Available data:

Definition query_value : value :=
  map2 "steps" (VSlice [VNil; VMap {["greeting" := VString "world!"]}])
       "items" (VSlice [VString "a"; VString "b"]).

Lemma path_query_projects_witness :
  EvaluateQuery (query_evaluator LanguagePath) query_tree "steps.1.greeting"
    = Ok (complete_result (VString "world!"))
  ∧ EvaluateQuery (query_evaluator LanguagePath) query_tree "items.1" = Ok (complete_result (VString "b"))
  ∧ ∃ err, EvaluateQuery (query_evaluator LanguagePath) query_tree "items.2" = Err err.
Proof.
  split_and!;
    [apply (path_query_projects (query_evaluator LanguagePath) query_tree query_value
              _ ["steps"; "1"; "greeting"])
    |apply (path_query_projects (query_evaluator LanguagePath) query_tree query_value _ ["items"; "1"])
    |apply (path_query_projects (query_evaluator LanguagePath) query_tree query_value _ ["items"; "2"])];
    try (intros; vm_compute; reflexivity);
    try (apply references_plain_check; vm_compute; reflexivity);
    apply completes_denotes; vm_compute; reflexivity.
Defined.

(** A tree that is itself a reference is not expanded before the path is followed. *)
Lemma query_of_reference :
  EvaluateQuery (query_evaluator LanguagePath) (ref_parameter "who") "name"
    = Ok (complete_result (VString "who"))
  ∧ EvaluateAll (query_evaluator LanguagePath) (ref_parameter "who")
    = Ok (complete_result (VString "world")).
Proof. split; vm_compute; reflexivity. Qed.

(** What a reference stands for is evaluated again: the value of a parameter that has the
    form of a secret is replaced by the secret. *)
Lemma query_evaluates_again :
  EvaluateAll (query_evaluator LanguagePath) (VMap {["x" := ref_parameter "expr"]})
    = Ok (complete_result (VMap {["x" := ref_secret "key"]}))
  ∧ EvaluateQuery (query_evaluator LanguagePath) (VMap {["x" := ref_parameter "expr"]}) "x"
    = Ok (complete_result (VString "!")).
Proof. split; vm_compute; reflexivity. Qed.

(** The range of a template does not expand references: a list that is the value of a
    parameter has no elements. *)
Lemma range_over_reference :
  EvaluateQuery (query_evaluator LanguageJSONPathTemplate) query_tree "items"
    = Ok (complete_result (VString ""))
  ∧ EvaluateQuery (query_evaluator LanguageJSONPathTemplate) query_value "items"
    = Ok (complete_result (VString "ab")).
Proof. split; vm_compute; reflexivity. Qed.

Task details: Reproduce exactly the line that contains "parameter has no elements. *)" together with each line after it to the end of the entries; include no other lines.

Task response:
    parameter has no elements. *)
Lemma range_over_reference :
  EvaluateQuery (query_evaluator LanguageJSONPathTemplate) query_tree "items"
    = Ok (complete_result (VString ""))
  ∧ EvaluateQuery (query_evaluator LanguageJSONPathTemplate) query_value "items"
    = Ok (complete_result (VString "ab")).
Proof. split; vm_compute; reflexivity. Qed.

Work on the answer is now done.